Ietwat ijlend liep ik door de straatjes van Utrecht. Ik was geveld door de griep, maar ik moest de stad in. Waarvoor was ik drie straten geleden al vergeten. Een lege winkel trok mij naar binnen. ‘Alles 25 euro’ stond er op de ramen. Ik geloofde het niet, ik was immers aan het ijlen. Ik liep naar mijn maat toe in de hoop een paar maffe pumps te vinden. Die wilde ik immers al jaren hebben, maar ik weiger vijftig euro uit te geven voor een stel maffe pumps. Ik viste een grijs laarsje tussen de door aasgieren afgkloven berg schoenen in maat 39. Hij was mooi. En een luttele honderdtwintig euro. Die honderdtwintig euro had ik reeds opzij gezet voor een ander paar schoenen waar mijn oog op was gevallen, mijn hart voor was gesmolten.
Het laarsje bungelde in mijn handen. Leer. Grijs. De perfecte blokhak. Ik aaide het leer. Knuffelde het. Hield het voor de spiegel terwijl ik er nog eens naar keek. ‘Mooi is ‘ie, he?’ Ik schrok wakker uit mijn dagdroom. ‘Huh? Ja…’ ‘Hij is vijfentwintig euro.’ zei het meisje. Ik keek haar verbaasd aan. ‘Wat? Waarom? In vredesnaam? Waarom? Vijfentwintig euro?’ Het meisje straalde. ‘Ja!’ Nou ja, doet dan de andere ook maar.’ Mijn accent klonk inmiddels als mislukt Utregs dankzij mijn in de voortuin sherry drinkende buren.
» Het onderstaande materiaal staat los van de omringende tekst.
(* ===== verification/IndexFacts.v ===== *)
(** * What the indexes of a task table are

    [indexes_for tasks pw pl ix]: [ix] holds exactly the entries the records of
    [tasks] contribute and no empty bucket.  [pw] and [pl] are the tasks whose
    wake and lease entries have been taken out of their buckets and are still
    to be processed (both empty between operations).  Inserting and removing a
    record preserves it, [rebuild] establishes it, and it determines [ix]. *)

From S2P Require Import Prelude Contracts TaskRecords TaskIndexes.

(** ** Bucket maps as sets of pairs *)

Lemma ex_Some_eq {A} (a : A) (P : A → Prop) : (∃ b, Some a = Some b ∧ P b) ↔ P a.
Proof. naive_solver. Qed.

Lemma ex_None_eq {A} (P : A → Prop) : (∃ b, @None A = Some b ∧ P b) ↔ False.
Proof. naive_solver. Qed.

Section Buckets.
Context `{Countable K, Countable V}.
Implicit Types m : gmap K (gset V).

Definition bucket_mem m (x : K * V) : Prop := ∃ s, m !! x.1 = Some s ∧ x.2 ∈ s.
Definition no_empty m : Prop := ∀ k, m !! k ≠ Some ∅.

Lemma bucket_mem_empty x : ¬ bucket_mem (∅ : gmap K (gset V)) x.
Proof. intros (s & Hs & _). by rewrite lookup_empty in Hs. Qed.

Lemma no_empty_empty : no_empty (∅ : gmap K (gset V)).
Proof. intros k. by rewrite lookup_empty. Qed.

(** A map without empty buckets is determined by its pairs. *)
Lemma buckets_ext m1 m2 :
  no_empty m1 → no_empty m2 → (∀ x, bucket_mem m1 x ↔ bucket_mem m2 x) → m1 = m2.
Proof.
  intros H1 H2 Hx. apply map_eq. intros k.
  assert (∀ m m', no_empty m → (∀ x, bucket_mem m x → bucket_mem m' x) →
            is_Some (m !! k) → is_Some (m' !! k)) as Hdom.
  { intros m m' Hm Hsub [s Hs].
    destruct (set_choose_L s) as [v Hv]; [intros ->; by apply (Hm k)|].
    destruct (Hsub (k, v)) as (s' & Hs' & _); [by exists s|]. by exists s'. }
  destruct (m1 !! k) as [s1|] eqn:E1, (m2 !! k) as [s2|] eqn:E2.
  - f_equal. apply set_eq. intros v. specialize (Hx (k, v)).
    unfold bucket_mem in Hx. simpl in Hx. rewrite E1, E2 in Hx. naive_solver.
  - destruct (Hdom m1 m2) as [? ?]; naive_solver.
  - destruct (Hdom m2 m1) as [? ?]; naive_solver.
  - done.
Qed.

Lemma set_map_value_true m k v x :
  bucket_mem (set_map_value m k v true) x ↔ bucket_mem m x ∨ x = (k, v).
Proof.
  destruct x as [k' v']. unfold bucket_mem, set_map_value. simpl.
  destruct (decide (k = k')) as [->|Hk].
  - rewrite lookup_insert_eq, ex_Some_eq, pair_eq.
    destruct (m !! k') as [s|]; simpl; rewrite ?ex_Some_eq, ?ex_None_eq; set_solver.
  - rewrite lookup_insert_ne by done. naive_solver.
Qed.

Lemma set_map_value_false m k v x :
  bucket_mem (set_map_value m k v false) x ↔ bucket_mem m x ∧ x ≠ (k, v).
Proof.
  destruct x as [k' v']. unfold bucket_mem, set_map_value. simpl.
  destruct (decide (k = k')) as [->|Hk].
  - destruct (m !! k') as [s|] eqn:E; simpl; [case_decide as Hs|].
    + rewrite delete_insert_eq, lookup_delete_eq. split; [naive_solver|].
      intros [(s' & [= ->] & Hv) Hne]. assert (v' ∈ s' ∖ {[v]}) by set_solver. set_solver.
    + rewrite lookup_insert_eq, !ex_Some_eq, pair_eq. set_solver.
    + rewrite E. naive_solver.
  - destruct (m !! k) as [s|] eqn:E; simpl; [case_decide as Hs|].
    + rewrite delete_insert_eq, lookup_delete_ne by done. naive_solver.
    + rewrite lookup_insert_ne by done. naive_solver.
    + naive_solver.
Qed.
(* ===== verification/TaskPool.v ===== *)
(** * The task pool (task_pool.rs, task_pool/awaits.rs, task_pool/transitions.rs)

    The state of the pool and every operation on it except claiming: enqueue,
    indexed record mutation, terminal history with eviction, awaits between
    tasks, the lease-guarded transitions of a running task and the transitions
    the kernel forces. *)

From S2P Require Import Prelude Contracts TaskRecords TaskIndexes.

Definition TASK_LEASE_TTL_STEPS : N := 1.
Definition READY_SELECTOR_CACHE_CAPACITY : nat := 1024.

Record TaskHistoryRetention : Type := MkTaskHistoryRetention {
  hr_max_terminal_records : N;
  hr_max_evicted_task_ids : N
}.

Section Pool.
Context `{SJ : SerdeJson}.

Record TaskPool : Type := MkTaskPool {
  p_tasks : gmap TaskId TaskRecord;
  p_waits_by_child : gmap TaskId (list TaskAwait);
  p_waits_by_parent : gmap TaskId (list TaskAwait);
  p_indexes : TaskIndexes;
  p_ready_selector_cache : gmap string (list ReadySelector);
  p_payload_wire_bytes : gmap TaskId N;
  p_terminal_order : list TaskId;
  p_evicted_task_ids : gset TaskId;
  p_evicted_task_order : list TaskId;
  p_history_retention : option TaskHistoryRetention;
  p_next_sequence : N;
  p_statistics : TaskPoolStatistics
}.

Definition TaskPool_eta (r : TaskPool) : TaskPool :=
  {| p_tasks := p_tasks r;
     p_waits_by_child := p_waits_by_child r;
     p_waits_by_parent := p_waits_by_parent r;
     p_indexes := p_indexes r;
     p_ready_selector_cache := p_ready_selector_cache r;
     p_payload_wire_bytes := p_payload_wire_bytes r;
     p_terminal_order := p_terminal_order r;
     p_evicted_task_ids := p_evicted_task_ids r;
     p_evicted_task_order := p_evicted_task_order r;
     p_history_retention := p_history_retention r;
     p_next_sequence := p_next_sequence r;
     p_statistics := p_statistics r |}.
#[export] Instance set_p_tasks : Setter p_tasks := ltac:(derive_setter TaskPool_eta p_tasks).
#[export] Instance set_p_waits_by_child : Setter p_waits_by_child := ltac:(derive_setter TaskPool_eta p_waits_by_child).
#[export] Instance set_p_waits_by_parent : Setter p_waits_by_parent := ltac:(derive_setter TaskPool_eta p_waits_by_parent).
#[export] Instance set_p_indexes : Setter p_indexes := ltac:(derive_setter TaskPool_eta p_indexes).
#[export] Instance set_p_ready_selector_cache : Setter p_ready_selector_cache := ltac:(derive_setter TaskPool_eta p_ready_selector_cache).
#[export] Instance set_p_payload_wire_bytes : Setter p_payload_wire_bytes := ltac:(derive_setter TaskPool_eta p_payload_wire_bytes).
#[export] Instance set_p_terminal_order : Setter p_terminal_order := ltac:(derive_setter TaskPool_eta p_terminal_order).
#[export] Instance set_p_evicted_task_ids : Setter p_evicted_task_ids := ltac:(derive_setter TaskPool_eta p_evicted_task_ids).
#[export] Instance set_p_evicted_task_order : Setter p_evicted_task_order := ltac:(derive_setter TaskPool_eta p_evicted_task_order).
#[export] Instance set_p_history_retention : Setter p_history_retention := ltac:(derive_setter TaskPool_eta p_history_retention).
#[export] Instance set_p_next_sequence : Setter p_next_sequence := ltac:(derive_setter TaskPool_eta p_next_sequence).
#[export] Instance set_p_statistics : Setter p_statistics := ltac:(derive_setter TaskPool_eta p_statistics).

Definition TaskPool_default : TaskPool :=
  {| p_tasks := ∅; p_waits_by_child := ∅; p_waits_by_parent := ∅;
     p_indexes := TaskIndexes_default; p_ready_selector_cache := ∅;
     p_payload_wire_bytes := ∅; p_terminal_order := []; p_evicted_task_ids := ∅;
     p_evicted_task_order := []; p_history_retention := None; p_next_sequence := 0;
     p_statistics := TaskPoolStatistics_default |}.

(** ** Indexed records *)

Definition update_record_indexes (task_id : TaskId) (present : bool) (p : TaskPool) : TaskPool :=
  match p_tasks p !! task_id with
  | Some record => p <| p_indexes ::= λ ix, update_record ix record present |>
  | None => p
  end.

Definition insert_record_indexes (task_id : TaskId) : TaskPool → TaskPool :=
  update_record_indexes task_id true.
Definition remove_record_indexes (task_id : TaskId) : TaskPool → TaskPool :=
  update_record_indexes task_id false.

Definition rebuild_indexes (p : TaskPool) : TaskPool :=
  p <| p_indexes := rebuild (p_tasks p) |>.

(** The closure passed to [mutate_record_indexed] returns its result and the
    record it leaves behind. *)
Definition mutate_record_indexed {R} (task_id : TaskId)
    (mutate : TaskRecord → RuntimeResult R * TaskRecord) : M TaskPool (RuntimeResult R) :=
  let! p := get in
  match p_tasks p !! task_id with
  | None => ret (runtime_failure ERR_TASK_NOT_FOUND "runtime.task_pool" ("task." +:+ task_id))
  | Some _ =>
      modify (remove_record_indexes task_id) ;;!
      let! p := get in
      let! record := expect (p_tasks p !! task_id) in
      let result := mutate record in
      modify (λ p, p <| p_tasks ::= insert task_id result.2 |>) ;;!
      modify (insert_record_indexes task_id) ;;!
      ret result.1
  end.
(** A leased operation is a guarded assignment followed by a continuation that
    only has to be analysed from a running record under that lease. *)
Lemma leased_spec_intro (k : unit → M TaskPool (RuntimeResult unit)) assign p lease step action post :
  pool_inv p →
  (∀ r, p_tasks p !! l_task_id lease = Some r → r_status r = Running →
     r_lease r = Some lease → rec_id r = l_task_id lease →
     runs (k tt) (mutated (l_task_id lease) r (assign r) p)
       (λ a p', a = Ok tt ∧ pool_inv p' ∧ progress p p' ∧ post r p')) →
  leased_spec
    (try_bind (mutate_record_indexed (l_task_id lease)
       (guarded (λ record, validate_record_lease record lease step action) assign)) k)
    p lease step action post.
Proof.
  intros Hinv Hk. unfold leased_spec.
  destruct (ensure_active_lease _ _ _ _ _) as [u|e] eqn:He.
  - apply ensure_active_lease_Ok in He as (r & Hid & Hv).
    pose proof Hv as (Hrun & _ & Hl & _)%validate_record_lease_Ok.
    destruct (Hk r) as (a & p' & Hrun' & -> & ? & ? & ?); try done.
    { apply (pi_records _ _ Hinv _ _ Hid). }
    exists r, p'. split_and!; try done. unfold try_bind, bind.
    by rewrite (guarded_ok _ _ _ _ r tt).
  - apply try_bind_err. by apply guarded_err_same.
Qed.

Lemma evicts_same p p' :
  p_tasks p' = p_tasks p → p_waits_by_child p' = p_waits_by_child p →
  p_waits_by_parent p' = p_waits_by_parent p →
  p_history_retention p' = p_history_retention p → p_next_sequence p' = p_next_sequence p →
  evicts p p'.
Proof. intros Et. split; rewrite ?Et; done. Qed.

Lemma remove_waits_none p id :
  p_waits_by_parent p !! id = None → remove_waits_for_parent id p = p.
Proof.
  intros Hnone. unfold remove_waits_for_parent. rewrite Hnone. simpl.
  destruct p; simpl in *. unfold set_field, set_p_waits_by_parent, set_p_waits_by_child; simpl.
  f_equal. by apply delete_id.
Qed.

Lemma moved_progress p id r r' : p_tasks p !! id = Some r → record_step r r' → progress p (moved id r r' p).
Proof. intros Hid Hstep. by eapply insert_progress. Qed.

(** The tail of [complete], [fail_task] and the other ways a running task
    finishes. *)
Lemma finish_running_spec p id r r' lease step :
  pool_inv p → p_tasks p !! id = Some r → r_status r = Running →
  record_ok id r' → record_step r r' → is_terminal_status (r_status r') = true →
  payload_bytes r' = payload_bytes r →
  runs (modify_statistics (record_status_transition (Some Running) (Some (r_status r'))) ;;!
        record_attempt_finished lease step ;;! record_terminal_task id ;;! ret (Ok tt))
    (mutated id r r' p)
    (λ a p', a = (Ok tt : RuntimeResult unit) ∧ pool_inv p' ∧ progress p p' ∧ replaced id r' p p').
Proof.
  intros Hinv Hid Hrun Hok Hstep Hterm Hpl. rewrite <-Hrun.
  do 2 apply runs_bind, runs_modify. fold (moved id r r' p).
  set (q := (moved id r r' p) <| p_statistics ::= _ |>).
  assert (pool_inv_at (finishing id) q) as Hq.
  { apply attempt_finished_inv, moved_finishing_inv; try done; by rewrite Hrun. }
  apply runs_bind. eapply runs_mono; [by apply (finishing_spec q id)|].
  intros [] p' (Hinv' & Hev & Hb). apply runs_ret. split_and!; try done.
  - etrans; [by apply moved_progress|]. etrans; [by apply (tasks_progress _ q)|].
    by eapply evicts_progress.
  - split; [|done]. etrans; [|done]. by apply evicts_same.
Qed.

(** The tail of the operations that put a running task back. *)
Lemma yield_running_spec p id r r' lease step :
  pool_inv p → p_tasks p !! id = Some r → r_status r = Running →
  record_ok id r' → record_step r r' → is_terminal_status (r_status r') = false →
  payload_bytes r' = payload_bytes r →
  runs (modify_statistics (record_status_transition (Some Running) (Some (r_status r'))) ;;!
        record_attempt_finished lease step ;;! ret (Ok tt))
    (mutated id r r' p)
    (λ a p', a = (Ok tt : RuntimeResult unit) ∧ pool_inv p' ∧ progress p p' ∧ replaced id r' p p').
Proof.
  intros Hinv Hid Hrun Hok Hstep Hterm Hpl. rewrite <-Hrun.
  do 2 apply runs_bind, runs_modify. fold (moved id r r' p). apply runs_ret.
  split_and!; try done.
  - apply attempt_finished_inv, moved_live_inv; try done; by rewrite Hrun.
  - etrans; [by apply moved_progress|]. by apply tasks_progress.
  - split; [by apply evicts_same|congruence].
Qed.

(** Closes [record_step] and [record_ok] of a record that has given up its
    lease. *)
Ltac solve_released :=
  match goal with
  | |- record_ok _ _ => by apply record_ok_idle
  | |- record_step _ _ => split; simpl; try done;
      match goal with H : r_status _ = _ |- _ => by rewrite H end
  end.

Lemma complete_with_output_spec p lease step output :
  pool_inv p →
  leased_spec (complete_with_output lease step output) p lease step "complete"
    (λ r p', replaced (l_task_id lease)
       (mark_terminal_record Completed None (r <| r_output := output |>)) p p').
Proof.
  intros Hinv. apply leased_spec_intro; [done|]. intros r Hid Hrun Hl Hk.
  apply finish_running_spec; try done; solve_released.
Qed.

Lemma fail_task_spec p lease step failure :
  pool_inv p →
  leased_spec (fail_task lease step failure) p lease step "fail"
    (λ r p', replaced (l_task_id lease)
       (mark_terminal_record Failed (Some failure) r) p p').
Proof.
  intros Hinv. apply leased_spec_intro; [done|]. intros r Hid Hrun Hl Hk.
  apply finish_running_spec; try done; solve_released.
Qed.

Lemma wait_spec p lease step ready_at_step :
  pool_inv p →
  leased_spec (wait lease step ready_at_step) p lease step "wait"
    (λ r p', replaced (l_task_id lease)
       (release_record_lease (r <| r_status := Waiting |>
          <| r_task ::= λ t, t <| t_ready_at_step := ready_at_step |> |>)) p p').
Proof.
  intros Hinv. apply leased_spec_intro; [done|]. intros r Hid Hrun Hl Hk.
  apply yield_running_spec; try done; solve_released.
Qed.

Lemma defer_leased_spec p lease step :
  pool_inv p →
  leased_spec (defer_leased lease step) p lease step "defer"
    (λ r p', replaced (l_task_id lease)
       (clear_record_owner (release_record_lease
          (r <| r_status := Ready |> <| r_ready_since_step := step |>))) p p').
Proof.
  intros Hinv. apply leased_spec_intro; [done|]. intros r Hid Hrun Hl Hk.
  apply yield_running_spec; try done; solve_released.
Qed.

Lemma block_spec p lease step :
  pool_inv p →
  leased_spec (block lease step) p lease step "block"
    (λ r p', replaced (l_task_id lease)
       (release_record_lease (r <| r_status := Blocked |>)) p p').
Proof.
  intros Hinv. apply leased_spec_intro; [done|]. intros r Hid Hrun Hl Hk.
  apply yield_running_spec; try done; solve_released.
Qed.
Het meisje bracht me de schoen. Ik trok ze aan. Ze waren voor me gemaakt. Parmantig stond ik op de hakjes. Vijfentwintig euro. Ik zette de schoenen op de toonbank. ‘Doe deze maar.’ Trots liep ik de winkel uit. Dat ik nog dagen met blaren zou lopen omdat inlopen een hel is, nam ik deze keer maar gewoon voor lief.